[Dataset entries]
- - - - -

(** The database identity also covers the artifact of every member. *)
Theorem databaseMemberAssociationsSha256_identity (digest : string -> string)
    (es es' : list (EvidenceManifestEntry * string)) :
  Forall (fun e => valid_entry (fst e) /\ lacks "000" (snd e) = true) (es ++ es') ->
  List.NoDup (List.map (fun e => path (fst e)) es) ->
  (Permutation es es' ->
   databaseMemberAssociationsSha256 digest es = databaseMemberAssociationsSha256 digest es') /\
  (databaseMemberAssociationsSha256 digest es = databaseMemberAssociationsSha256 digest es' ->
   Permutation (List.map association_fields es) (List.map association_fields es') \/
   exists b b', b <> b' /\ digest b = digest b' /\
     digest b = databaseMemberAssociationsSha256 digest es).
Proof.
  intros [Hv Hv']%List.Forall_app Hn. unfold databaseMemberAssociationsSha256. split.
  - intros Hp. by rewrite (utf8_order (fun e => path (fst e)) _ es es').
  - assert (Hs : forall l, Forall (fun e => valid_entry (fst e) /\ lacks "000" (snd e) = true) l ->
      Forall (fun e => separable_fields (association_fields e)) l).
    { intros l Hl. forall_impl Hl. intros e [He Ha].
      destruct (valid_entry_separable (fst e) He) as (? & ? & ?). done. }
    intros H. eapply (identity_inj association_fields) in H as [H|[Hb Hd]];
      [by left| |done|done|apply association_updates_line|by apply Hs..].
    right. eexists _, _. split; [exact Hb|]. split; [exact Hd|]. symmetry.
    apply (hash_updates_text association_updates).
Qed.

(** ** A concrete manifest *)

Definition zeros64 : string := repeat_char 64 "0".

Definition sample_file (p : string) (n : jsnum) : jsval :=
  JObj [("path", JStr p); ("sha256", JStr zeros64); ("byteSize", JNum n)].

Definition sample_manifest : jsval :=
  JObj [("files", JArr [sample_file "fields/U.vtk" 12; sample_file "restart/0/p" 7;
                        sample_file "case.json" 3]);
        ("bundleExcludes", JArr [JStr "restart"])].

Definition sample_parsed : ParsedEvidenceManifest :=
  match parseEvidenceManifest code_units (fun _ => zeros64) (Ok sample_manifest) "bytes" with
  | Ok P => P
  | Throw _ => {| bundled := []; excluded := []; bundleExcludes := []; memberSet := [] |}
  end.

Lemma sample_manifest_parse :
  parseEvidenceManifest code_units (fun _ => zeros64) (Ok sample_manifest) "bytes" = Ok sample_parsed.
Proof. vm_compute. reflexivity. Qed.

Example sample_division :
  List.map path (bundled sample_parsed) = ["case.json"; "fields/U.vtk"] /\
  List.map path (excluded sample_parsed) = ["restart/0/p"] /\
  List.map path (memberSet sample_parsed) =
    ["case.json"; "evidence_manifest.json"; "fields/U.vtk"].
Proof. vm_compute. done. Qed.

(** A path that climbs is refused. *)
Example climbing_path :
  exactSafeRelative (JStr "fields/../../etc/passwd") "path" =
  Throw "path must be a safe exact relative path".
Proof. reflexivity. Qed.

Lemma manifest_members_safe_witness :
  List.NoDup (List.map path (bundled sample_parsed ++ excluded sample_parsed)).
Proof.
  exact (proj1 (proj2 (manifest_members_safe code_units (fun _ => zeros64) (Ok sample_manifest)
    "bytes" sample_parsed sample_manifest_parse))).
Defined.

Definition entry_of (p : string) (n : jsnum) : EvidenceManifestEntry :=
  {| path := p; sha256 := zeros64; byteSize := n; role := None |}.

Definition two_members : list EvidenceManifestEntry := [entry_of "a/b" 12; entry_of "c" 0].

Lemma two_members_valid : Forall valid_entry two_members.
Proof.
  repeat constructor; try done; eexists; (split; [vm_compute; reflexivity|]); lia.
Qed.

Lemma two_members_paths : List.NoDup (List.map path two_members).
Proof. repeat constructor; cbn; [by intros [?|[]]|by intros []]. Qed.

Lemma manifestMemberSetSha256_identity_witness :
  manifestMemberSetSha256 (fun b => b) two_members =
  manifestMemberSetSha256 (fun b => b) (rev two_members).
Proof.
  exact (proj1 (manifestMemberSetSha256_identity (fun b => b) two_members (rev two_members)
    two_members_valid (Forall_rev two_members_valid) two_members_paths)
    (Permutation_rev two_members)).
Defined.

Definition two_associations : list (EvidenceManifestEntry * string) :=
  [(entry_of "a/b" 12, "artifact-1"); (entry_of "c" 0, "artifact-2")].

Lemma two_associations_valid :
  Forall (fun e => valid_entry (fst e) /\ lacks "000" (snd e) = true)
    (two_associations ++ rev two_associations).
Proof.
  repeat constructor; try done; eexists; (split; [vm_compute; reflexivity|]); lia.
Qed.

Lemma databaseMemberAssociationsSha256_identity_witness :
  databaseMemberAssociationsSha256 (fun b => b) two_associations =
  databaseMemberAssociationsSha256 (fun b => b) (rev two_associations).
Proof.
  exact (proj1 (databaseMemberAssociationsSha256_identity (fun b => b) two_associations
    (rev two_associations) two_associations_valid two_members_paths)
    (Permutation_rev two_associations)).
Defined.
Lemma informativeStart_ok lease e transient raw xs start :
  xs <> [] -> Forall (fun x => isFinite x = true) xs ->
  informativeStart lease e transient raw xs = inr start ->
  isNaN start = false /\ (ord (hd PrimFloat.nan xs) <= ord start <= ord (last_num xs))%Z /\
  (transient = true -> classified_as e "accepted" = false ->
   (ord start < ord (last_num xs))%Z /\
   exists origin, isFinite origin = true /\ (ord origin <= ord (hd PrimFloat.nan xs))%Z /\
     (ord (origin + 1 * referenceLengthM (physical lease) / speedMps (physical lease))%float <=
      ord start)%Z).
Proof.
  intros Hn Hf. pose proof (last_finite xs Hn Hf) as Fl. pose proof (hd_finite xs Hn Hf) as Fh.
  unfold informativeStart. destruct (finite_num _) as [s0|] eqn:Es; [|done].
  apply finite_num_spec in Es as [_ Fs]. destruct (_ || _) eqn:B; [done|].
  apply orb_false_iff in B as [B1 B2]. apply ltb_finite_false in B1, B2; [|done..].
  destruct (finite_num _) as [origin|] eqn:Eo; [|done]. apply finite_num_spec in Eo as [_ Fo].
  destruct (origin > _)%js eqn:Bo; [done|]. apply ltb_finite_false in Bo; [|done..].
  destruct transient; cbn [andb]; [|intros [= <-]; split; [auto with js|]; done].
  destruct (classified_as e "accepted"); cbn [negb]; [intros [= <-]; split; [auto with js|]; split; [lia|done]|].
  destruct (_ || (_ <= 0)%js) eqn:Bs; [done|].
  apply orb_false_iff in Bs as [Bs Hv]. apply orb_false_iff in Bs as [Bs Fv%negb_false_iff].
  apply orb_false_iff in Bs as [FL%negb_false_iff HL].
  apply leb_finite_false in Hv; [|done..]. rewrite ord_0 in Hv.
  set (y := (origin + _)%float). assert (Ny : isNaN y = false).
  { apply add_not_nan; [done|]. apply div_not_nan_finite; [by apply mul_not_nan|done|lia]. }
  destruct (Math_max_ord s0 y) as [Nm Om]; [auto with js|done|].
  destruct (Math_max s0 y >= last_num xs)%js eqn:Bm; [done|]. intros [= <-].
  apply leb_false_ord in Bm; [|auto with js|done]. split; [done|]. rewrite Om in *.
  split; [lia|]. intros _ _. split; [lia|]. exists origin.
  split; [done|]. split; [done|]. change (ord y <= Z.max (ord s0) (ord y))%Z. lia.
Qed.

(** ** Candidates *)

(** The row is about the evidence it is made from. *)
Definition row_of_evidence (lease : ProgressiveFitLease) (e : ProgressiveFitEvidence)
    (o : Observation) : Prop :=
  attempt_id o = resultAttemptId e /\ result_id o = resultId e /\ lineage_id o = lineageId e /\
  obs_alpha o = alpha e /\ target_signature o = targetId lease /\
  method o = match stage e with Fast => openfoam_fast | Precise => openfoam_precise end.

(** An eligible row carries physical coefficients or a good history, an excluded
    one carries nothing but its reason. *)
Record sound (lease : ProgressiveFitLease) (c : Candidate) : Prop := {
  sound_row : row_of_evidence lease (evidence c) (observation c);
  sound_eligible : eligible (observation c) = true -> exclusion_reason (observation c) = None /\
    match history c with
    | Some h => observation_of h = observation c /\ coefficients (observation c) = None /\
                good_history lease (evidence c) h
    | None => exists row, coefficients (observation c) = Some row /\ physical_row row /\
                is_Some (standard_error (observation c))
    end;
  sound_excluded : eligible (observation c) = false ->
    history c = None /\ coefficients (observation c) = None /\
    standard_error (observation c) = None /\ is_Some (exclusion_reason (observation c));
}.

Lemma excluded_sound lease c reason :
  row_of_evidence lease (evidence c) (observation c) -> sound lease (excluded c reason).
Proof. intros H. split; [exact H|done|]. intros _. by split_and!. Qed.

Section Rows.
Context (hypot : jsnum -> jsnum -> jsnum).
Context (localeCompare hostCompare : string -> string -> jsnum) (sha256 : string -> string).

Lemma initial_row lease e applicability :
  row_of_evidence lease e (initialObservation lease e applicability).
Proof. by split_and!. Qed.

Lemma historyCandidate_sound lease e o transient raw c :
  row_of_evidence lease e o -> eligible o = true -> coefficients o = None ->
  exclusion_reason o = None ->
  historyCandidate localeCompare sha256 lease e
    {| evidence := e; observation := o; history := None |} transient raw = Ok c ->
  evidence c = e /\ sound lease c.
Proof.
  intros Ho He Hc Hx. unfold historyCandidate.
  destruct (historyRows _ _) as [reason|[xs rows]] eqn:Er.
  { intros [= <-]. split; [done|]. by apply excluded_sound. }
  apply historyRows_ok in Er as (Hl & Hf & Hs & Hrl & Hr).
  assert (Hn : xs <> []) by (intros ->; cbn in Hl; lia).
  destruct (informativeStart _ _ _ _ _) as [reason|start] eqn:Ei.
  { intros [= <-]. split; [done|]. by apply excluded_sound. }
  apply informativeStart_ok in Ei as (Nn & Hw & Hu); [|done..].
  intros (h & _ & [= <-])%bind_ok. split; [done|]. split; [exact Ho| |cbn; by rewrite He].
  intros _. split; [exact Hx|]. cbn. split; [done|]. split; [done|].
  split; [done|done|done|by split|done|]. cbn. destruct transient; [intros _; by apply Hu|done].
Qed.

- - - - -

- **Instructions to follow**: Nothing but an exact copy of the lines from the start of the entries through the line containing "intros [Hv Hv']%List.Forall_app" belongs in the response.

- **Answer for this exercise**:
(** The database identity also covers the artifact of every member. *)
Theorem databaseMemberAssociationsSha256_identity (digest : string -> string)
    (es es' : list (EvidenceManifestEntry * string)) :
  Forall (fun e => valid_entry (fst e) /\ lacks "000" (snd e) = true) (es ++ es') ->
  List.NoDup (List.map (fun e => path (fst e)) es) ->
  (Permutation es es' ->
   databaseMemberAssociationsSha256 digest es = databaseMemberAssociationsSha256 digest es') /\
  (databaseMemberAssociationsSha256 digest es = databaseMemberAssociationsSha256 digest es' ->
   Permutation (List.map association_fields es) (List.map association_fields es') \/
   exists b b', b <> b' /\ digest b = digest b' /\
     digest b = databaseMemberAssociationsSha256 digest es).
Proof.
  intros [Hv Hv']%List.Forall_app Hn. unfold databaseMemberAssociationsSha256. split.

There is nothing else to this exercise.